> _EXERCISE DIRECTIONS_
I need the lines below from the one with "(w_db (m w).2)." down to the one with "Lemma gc_sound k" reproduced exactly, both ends included, and nothing else.

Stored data

───

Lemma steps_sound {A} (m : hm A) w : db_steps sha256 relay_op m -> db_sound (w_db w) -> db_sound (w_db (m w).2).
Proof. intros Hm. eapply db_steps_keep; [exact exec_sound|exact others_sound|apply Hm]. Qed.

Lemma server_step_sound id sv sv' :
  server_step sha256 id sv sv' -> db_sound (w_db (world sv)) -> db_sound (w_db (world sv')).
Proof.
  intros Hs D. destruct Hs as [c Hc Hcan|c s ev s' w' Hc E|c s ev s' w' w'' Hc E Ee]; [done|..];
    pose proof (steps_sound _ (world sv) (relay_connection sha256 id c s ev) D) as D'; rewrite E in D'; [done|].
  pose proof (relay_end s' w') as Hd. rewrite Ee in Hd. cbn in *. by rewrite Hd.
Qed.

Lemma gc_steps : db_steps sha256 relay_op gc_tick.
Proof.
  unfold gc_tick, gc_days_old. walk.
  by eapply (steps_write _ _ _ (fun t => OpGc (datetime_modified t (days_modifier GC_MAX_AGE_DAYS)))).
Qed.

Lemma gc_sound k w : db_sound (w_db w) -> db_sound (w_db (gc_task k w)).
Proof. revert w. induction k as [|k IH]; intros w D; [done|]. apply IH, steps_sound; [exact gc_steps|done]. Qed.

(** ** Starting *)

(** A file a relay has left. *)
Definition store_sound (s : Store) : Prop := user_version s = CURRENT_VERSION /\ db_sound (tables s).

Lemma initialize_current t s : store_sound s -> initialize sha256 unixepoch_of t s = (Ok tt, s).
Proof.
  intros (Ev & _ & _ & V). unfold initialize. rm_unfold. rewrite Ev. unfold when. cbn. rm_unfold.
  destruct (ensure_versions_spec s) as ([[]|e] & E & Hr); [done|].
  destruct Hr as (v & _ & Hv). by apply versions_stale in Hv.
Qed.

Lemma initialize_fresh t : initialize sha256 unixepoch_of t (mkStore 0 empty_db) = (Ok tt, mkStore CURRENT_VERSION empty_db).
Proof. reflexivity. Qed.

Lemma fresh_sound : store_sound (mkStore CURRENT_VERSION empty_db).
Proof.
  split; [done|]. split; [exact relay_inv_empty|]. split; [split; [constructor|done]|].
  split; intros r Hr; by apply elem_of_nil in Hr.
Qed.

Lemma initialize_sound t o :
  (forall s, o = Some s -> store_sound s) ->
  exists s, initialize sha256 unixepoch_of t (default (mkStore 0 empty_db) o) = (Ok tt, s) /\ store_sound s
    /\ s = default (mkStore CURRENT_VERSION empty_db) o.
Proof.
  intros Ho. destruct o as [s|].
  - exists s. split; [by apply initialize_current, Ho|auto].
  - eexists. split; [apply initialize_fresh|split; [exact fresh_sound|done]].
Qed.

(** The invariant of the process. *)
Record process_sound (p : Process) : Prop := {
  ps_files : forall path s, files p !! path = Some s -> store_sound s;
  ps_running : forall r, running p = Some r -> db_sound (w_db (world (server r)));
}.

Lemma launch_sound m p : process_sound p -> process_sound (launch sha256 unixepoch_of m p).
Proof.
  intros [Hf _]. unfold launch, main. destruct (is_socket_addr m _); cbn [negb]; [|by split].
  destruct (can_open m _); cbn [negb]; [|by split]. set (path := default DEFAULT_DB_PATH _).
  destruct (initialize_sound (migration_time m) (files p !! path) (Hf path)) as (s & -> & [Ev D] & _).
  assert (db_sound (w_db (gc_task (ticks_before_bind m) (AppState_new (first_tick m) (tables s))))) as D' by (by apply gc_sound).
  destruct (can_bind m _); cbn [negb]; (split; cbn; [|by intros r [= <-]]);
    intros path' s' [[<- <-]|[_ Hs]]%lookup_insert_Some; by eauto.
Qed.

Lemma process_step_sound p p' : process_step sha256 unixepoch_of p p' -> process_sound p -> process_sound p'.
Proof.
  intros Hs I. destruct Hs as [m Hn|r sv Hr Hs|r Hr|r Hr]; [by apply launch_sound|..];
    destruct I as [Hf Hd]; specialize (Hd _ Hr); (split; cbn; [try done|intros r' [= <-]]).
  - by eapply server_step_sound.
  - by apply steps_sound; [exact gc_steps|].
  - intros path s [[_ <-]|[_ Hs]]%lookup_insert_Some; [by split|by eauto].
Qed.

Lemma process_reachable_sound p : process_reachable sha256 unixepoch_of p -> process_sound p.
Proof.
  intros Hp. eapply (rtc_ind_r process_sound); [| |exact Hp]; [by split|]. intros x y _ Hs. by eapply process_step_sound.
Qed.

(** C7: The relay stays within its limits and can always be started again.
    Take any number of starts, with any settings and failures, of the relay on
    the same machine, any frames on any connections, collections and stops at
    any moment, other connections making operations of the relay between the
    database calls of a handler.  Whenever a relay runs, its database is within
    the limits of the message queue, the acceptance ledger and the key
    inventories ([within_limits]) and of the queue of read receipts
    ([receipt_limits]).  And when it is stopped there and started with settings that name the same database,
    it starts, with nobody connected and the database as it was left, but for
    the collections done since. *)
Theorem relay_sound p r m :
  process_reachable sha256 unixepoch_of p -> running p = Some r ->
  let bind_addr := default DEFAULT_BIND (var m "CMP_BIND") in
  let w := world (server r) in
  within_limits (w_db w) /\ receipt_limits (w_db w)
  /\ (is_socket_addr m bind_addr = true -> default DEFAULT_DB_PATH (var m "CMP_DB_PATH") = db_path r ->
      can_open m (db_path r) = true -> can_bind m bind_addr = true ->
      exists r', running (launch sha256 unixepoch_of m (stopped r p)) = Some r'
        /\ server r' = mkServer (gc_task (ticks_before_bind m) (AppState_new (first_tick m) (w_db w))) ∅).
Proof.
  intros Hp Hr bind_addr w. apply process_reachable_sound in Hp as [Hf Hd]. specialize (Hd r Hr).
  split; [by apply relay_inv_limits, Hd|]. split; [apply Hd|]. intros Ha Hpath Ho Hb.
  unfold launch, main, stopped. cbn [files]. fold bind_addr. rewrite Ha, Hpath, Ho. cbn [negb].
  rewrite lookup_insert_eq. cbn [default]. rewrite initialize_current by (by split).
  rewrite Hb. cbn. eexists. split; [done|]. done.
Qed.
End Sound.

───

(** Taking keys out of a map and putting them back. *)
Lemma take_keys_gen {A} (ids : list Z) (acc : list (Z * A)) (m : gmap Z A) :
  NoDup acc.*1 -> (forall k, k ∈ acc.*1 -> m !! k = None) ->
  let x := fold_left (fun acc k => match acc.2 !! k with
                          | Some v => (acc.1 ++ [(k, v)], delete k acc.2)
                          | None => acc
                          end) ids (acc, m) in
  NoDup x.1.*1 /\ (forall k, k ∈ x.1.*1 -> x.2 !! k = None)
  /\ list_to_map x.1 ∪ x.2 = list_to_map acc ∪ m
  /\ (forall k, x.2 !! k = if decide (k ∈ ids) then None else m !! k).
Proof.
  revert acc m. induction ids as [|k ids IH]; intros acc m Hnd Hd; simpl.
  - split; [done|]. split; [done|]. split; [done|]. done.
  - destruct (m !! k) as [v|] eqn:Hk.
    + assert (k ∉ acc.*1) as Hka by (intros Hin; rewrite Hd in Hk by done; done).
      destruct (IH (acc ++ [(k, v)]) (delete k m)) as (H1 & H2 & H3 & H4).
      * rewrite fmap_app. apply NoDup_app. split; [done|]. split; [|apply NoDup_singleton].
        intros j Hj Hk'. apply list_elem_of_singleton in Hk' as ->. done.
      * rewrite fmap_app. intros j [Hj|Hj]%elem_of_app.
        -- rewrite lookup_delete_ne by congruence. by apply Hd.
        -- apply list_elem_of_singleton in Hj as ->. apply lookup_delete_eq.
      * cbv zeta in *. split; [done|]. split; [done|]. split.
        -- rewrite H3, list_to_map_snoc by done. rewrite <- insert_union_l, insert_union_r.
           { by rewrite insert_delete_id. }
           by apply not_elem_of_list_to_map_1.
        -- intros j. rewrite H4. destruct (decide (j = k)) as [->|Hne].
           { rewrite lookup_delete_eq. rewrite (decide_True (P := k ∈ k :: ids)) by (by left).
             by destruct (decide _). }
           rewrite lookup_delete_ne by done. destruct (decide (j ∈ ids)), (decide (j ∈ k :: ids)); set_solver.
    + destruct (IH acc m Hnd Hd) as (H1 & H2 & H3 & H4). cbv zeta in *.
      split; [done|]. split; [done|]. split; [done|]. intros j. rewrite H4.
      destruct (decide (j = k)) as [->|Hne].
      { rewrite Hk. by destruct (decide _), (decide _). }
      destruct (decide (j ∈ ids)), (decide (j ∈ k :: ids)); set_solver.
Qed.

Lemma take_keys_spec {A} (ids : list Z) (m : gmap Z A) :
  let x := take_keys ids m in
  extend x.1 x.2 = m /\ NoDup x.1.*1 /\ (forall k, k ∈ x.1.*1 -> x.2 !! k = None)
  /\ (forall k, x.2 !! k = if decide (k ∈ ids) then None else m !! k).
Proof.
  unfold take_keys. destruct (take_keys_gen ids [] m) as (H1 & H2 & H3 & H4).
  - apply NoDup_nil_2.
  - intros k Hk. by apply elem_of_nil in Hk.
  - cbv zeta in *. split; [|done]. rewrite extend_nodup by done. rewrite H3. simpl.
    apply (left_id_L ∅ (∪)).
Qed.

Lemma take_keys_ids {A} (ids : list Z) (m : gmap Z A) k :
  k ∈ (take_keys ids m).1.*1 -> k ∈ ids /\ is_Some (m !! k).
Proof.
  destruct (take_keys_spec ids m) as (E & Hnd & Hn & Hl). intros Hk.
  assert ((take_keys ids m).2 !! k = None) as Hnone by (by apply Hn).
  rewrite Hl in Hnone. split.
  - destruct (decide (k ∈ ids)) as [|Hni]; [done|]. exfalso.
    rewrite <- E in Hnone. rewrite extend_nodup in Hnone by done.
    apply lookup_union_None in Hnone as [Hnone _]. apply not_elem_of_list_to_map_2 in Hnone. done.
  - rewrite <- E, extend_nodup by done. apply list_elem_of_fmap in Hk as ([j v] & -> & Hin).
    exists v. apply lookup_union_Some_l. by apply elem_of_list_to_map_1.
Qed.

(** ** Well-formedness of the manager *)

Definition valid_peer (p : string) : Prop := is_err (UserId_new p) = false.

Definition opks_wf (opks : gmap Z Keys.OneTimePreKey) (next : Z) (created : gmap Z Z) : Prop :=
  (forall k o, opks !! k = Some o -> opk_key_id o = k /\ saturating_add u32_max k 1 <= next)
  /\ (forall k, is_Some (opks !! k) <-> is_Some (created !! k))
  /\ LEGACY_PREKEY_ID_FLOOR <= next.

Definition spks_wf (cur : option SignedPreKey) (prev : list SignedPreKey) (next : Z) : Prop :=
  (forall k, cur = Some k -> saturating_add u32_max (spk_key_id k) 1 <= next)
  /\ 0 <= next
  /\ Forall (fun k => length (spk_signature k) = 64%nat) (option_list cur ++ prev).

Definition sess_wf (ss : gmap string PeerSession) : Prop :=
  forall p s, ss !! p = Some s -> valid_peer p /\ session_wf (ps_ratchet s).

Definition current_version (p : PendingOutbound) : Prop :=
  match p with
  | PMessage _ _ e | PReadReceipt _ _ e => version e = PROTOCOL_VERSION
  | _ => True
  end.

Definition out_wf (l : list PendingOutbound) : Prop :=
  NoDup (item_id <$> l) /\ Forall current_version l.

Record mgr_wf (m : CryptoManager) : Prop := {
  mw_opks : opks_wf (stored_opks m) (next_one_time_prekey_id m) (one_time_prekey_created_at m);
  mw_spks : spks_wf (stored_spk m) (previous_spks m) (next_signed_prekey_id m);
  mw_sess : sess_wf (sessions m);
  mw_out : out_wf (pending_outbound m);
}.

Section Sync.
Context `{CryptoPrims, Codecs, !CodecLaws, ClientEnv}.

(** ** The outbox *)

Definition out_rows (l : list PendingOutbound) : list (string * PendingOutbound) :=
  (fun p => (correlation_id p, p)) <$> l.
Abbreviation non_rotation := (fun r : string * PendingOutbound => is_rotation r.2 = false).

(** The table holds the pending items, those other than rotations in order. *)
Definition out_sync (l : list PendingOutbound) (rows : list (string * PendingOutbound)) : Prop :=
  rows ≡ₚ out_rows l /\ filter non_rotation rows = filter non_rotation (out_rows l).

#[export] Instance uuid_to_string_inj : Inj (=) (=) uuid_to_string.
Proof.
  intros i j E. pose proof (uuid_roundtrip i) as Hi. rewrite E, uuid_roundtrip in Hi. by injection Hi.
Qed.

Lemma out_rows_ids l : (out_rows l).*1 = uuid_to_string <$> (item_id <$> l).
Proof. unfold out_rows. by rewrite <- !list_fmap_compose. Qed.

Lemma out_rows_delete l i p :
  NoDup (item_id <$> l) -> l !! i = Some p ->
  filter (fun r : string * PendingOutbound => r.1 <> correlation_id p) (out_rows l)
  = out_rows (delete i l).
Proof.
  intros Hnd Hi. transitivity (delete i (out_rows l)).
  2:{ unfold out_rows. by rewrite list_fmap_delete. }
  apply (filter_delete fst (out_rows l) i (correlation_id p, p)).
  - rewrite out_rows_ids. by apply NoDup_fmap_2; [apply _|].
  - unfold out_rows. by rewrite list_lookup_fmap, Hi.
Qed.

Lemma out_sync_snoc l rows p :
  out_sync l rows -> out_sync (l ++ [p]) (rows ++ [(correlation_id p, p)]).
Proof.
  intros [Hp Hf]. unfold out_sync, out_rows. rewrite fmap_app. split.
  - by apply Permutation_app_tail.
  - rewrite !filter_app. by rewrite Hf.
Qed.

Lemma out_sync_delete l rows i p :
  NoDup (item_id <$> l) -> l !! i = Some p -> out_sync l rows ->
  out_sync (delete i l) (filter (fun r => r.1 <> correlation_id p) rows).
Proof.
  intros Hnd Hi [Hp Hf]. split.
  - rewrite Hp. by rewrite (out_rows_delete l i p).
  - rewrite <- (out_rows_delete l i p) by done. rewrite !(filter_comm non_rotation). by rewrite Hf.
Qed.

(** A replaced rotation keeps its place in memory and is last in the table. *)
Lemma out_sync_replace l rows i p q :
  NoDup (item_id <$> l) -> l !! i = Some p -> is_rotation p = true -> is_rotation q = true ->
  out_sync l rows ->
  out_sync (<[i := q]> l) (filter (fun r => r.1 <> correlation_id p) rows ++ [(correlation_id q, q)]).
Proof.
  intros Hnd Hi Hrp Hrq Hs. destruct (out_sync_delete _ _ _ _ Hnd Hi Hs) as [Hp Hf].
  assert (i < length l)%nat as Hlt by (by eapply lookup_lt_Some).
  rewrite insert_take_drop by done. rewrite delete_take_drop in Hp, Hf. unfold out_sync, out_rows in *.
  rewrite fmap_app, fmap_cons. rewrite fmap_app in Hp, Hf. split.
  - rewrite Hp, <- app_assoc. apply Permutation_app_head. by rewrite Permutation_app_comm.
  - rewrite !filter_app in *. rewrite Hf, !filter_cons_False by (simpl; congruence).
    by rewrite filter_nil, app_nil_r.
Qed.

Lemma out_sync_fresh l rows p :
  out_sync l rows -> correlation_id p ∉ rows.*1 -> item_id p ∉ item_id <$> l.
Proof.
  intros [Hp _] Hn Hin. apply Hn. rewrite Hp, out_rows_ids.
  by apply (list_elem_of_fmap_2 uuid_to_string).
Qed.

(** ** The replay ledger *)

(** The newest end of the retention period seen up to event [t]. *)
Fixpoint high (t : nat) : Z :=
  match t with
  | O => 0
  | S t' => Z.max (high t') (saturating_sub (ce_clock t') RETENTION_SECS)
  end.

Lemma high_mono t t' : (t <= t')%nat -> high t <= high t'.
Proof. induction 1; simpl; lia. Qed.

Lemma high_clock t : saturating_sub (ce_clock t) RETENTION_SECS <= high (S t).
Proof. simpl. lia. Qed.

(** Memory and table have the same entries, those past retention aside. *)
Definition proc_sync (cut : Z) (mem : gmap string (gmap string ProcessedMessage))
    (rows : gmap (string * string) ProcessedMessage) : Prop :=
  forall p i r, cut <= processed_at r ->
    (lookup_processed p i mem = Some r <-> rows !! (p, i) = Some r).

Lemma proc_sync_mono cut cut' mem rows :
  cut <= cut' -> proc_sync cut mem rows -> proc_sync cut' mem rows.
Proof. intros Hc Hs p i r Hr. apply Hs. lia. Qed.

───

> _WRITTEN SOLUTION_
Lemma steps_sound {A} (m : hm A) w : db_steps sha256 relay_op m -> db_sound (w_db w) -> db_sound (w_db (m w).2).
Proof. intros Hm. eapply db_steps_keep; [exact exec_sound|exact others_sound|apply Hm]. Qed.

Lemma server_step_sound id sv sv' :
  server_step sha256 id sv sv' -> db_sound (w_db (world sv)) -> db_sound (w_db (world sv')).
Proof.
  intros Hs D. destruct Hs as [c Hc Hcan|c s ev s' w' Hc E|c s ev s' w' w'' Hc E Ee]; [done|..];
    pose proof (steps_sound _ (world sv) (relay_connection sha256 id c s ev) D) as D'; rewrite E in D'; [done|].
  pose proof (relay_end s' w') as Hd. rewrite Ee in Hd. cbn in *. by rewrite Hd.
Qed.

Lemma gc_steps : db_steps sha256 relay_op gc_tick.
Proof.
  unfold gc_tick, gc_days_old. walk.
  by eapply (steps_write _ _ _ (fun t => OpGc (datetime_modified t (days_modifier GC_MAX_AGE_DAYS)))).
Qed.

Lemma gc_sound k w : db_sound (w_db w) -> db_sound (w_db (gc_task k w)).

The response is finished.